Your goal
Go through the entries below and print, exactly, the lines starting at the one with "relation in which" and ending at the one with "history is never", keeping both ends and no others.

Source information
━━━━━━━━━━━━━━━━━━━━━━━━━━━━━━

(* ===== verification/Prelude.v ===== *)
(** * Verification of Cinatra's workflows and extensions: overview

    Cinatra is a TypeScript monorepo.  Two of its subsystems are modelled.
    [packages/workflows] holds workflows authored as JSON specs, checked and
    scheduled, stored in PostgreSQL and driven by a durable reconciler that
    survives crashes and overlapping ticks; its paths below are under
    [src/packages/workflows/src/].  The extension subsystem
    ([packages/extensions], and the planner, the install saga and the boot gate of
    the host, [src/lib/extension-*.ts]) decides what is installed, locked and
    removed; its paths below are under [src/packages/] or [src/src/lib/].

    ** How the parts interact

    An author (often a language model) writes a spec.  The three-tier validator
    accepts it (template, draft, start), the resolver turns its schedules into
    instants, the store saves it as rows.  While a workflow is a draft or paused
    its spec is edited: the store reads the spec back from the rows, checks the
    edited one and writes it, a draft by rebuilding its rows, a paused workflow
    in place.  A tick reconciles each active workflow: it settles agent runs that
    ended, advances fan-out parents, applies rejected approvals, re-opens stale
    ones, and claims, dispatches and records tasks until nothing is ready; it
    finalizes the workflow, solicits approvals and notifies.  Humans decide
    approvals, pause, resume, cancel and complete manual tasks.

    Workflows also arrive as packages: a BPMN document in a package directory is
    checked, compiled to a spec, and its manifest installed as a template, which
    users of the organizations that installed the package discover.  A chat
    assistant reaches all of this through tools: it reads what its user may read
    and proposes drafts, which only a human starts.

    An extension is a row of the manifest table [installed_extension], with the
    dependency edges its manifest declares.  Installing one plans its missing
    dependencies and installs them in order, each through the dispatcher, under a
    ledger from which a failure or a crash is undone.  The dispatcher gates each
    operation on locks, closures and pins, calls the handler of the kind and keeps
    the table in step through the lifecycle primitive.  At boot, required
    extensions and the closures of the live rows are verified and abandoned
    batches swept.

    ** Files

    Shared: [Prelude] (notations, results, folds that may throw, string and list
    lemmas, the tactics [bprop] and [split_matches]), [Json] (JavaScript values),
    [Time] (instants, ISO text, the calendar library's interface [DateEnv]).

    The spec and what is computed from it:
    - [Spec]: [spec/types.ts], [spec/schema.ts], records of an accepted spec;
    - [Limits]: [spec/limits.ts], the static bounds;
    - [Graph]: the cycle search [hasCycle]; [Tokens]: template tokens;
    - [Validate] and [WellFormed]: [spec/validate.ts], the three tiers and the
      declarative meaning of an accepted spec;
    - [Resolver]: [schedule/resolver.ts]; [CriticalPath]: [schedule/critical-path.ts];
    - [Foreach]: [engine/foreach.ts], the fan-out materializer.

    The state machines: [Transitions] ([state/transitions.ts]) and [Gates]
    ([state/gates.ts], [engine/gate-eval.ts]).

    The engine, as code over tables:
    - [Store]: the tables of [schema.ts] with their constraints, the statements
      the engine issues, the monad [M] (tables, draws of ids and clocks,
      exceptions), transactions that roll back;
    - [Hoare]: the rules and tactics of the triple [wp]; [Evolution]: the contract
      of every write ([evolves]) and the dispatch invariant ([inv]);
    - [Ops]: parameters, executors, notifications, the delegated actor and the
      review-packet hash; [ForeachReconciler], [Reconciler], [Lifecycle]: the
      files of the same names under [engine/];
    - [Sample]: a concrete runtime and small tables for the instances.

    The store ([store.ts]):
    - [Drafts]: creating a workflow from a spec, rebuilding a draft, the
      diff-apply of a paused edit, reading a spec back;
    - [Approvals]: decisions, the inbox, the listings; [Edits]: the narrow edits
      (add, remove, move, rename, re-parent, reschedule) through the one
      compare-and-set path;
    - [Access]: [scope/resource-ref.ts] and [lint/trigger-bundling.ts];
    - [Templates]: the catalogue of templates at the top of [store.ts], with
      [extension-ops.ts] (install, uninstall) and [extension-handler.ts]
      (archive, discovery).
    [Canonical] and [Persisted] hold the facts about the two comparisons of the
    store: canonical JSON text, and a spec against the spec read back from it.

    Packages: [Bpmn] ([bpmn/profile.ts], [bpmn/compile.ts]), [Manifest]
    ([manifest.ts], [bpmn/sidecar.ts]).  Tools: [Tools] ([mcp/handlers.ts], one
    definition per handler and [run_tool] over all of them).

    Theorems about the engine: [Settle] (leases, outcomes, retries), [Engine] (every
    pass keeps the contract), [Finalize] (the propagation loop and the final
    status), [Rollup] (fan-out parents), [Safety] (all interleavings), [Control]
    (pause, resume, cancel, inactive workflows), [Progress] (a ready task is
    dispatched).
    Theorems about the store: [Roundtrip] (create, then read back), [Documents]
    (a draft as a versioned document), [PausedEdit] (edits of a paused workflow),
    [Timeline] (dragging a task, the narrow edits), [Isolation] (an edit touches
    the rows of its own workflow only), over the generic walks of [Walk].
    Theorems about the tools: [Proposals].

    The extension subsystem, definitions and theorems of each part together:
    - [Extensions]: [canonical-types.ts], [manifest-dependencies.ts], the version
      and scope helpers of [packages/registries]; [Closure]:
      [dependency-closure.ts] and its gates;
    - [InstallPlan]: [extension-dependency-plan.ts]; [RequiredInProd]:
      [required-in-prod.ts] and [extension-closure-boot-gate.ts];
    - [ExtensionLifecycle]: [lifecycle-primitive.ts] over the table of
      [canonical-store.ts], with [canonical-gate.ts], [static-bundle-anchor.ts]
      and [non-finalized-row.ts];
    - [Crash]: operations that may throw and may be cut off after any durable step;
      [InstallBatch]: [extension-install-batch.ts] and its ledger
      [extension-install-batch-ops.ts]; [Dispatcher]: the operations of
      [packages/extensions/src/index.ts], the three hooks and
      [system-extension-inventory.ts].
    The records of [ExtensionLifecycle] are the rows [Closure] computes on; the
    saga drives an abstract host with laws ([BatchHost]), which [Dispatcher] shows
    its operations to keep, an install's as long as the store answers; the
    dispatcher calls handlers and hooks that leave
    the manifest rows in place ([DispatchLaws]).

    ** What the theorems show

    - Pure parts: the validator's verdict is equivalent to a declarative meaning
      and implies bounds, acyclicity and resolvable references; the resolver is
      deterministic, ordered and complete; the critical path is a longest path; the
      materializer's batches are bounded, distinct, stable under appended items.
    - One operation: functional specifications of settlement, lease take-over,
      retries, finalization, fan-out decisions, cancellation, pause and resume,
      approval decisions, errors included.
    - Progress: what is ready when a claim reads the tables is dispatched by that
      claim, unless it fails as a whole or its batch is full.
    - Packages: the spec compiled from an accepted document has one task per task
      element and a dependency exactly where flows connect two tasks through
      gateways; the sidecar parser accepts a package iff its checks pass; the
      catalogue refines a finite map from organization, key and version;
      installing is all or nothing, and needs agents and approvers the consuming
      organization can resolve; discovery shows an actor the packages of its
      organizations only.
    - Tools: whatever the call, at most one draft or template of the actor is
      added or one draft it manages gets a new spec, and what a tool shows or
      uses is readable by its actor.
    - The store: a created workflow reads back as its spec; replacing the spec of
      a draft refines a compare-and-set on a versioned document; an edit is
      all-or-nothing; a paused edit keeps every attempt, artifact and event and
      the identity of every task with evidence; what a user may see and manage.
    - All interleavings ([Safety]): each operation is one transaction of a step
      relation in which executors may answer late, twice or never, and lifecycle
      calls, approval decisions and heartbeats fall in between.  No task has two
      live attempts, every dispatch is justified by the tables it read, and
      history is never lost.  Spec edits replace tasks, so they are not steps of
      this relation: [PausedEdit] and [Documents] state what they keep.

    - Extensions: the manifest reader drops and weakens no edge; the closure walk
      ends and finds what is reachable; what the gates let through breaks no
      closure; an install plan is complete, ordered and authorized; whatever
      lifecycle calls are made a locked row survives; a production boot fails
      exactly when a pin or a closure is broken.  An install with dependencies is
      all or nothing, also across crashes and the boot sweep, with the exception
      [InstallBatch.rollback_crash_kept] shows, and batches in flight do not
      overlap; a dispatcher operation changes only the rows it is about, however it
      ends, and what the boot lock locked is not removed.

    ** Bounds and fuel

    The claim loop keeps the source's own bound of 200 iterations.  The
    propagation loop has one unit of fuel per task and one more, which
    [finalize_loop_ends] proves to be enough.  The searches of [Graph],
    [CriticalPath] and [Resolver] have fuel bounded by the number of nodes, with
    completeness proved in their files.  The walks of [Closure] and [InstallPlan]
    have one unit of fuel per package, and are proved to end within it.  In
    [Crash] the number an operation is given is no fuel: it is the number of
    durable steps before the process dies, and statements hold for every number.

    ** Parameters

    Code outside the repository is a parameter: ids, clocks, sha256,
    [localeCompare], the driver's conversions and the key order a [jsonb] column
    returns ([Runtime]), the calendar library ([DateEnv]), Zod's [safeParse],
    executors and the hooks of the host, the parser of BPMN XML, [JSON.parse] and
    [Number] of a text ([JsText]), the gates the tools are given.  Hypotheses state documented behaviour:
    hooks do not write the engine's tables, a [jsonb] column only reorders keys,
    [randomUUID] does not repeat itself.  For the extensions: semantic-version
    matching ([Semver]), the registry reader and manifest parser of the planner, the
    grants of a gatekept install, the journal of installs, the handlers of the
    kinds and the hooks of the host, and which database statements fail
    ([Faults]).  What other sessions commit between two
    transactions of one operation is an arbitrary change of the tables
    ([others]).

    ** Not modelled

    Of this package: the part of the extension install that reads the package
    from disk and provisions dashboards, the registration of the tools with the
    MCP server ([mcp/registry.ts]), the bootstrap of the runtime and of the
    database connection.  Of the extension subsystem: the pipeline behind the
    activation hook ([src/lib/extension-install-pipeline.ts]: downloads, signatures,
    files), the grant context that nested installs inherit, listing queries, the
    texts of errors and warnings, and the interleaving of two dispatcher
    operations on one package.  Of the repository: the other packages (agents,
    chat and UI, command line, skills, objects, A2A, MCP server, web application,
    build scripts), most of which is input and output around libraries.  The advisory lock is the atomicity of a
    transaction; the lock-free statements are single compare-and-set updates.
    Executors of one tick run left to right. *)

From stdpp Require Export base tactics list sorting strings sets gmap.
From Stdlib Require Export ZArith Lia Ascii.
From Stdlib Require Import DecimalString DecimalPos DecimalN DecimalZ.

━━━━━━━━━━━━━━━━━━━━━━━━━━━━━━

Solution to this problem
      relation in which executors may answer late, twice or never, and lifecycle
      calls, approval decisions and heartbeats fall in between.  No task has two
      live attempts, every dispatch is justified by the tables it read, and
      history is never lost.  Spec edits replace tasks, so they are not steps of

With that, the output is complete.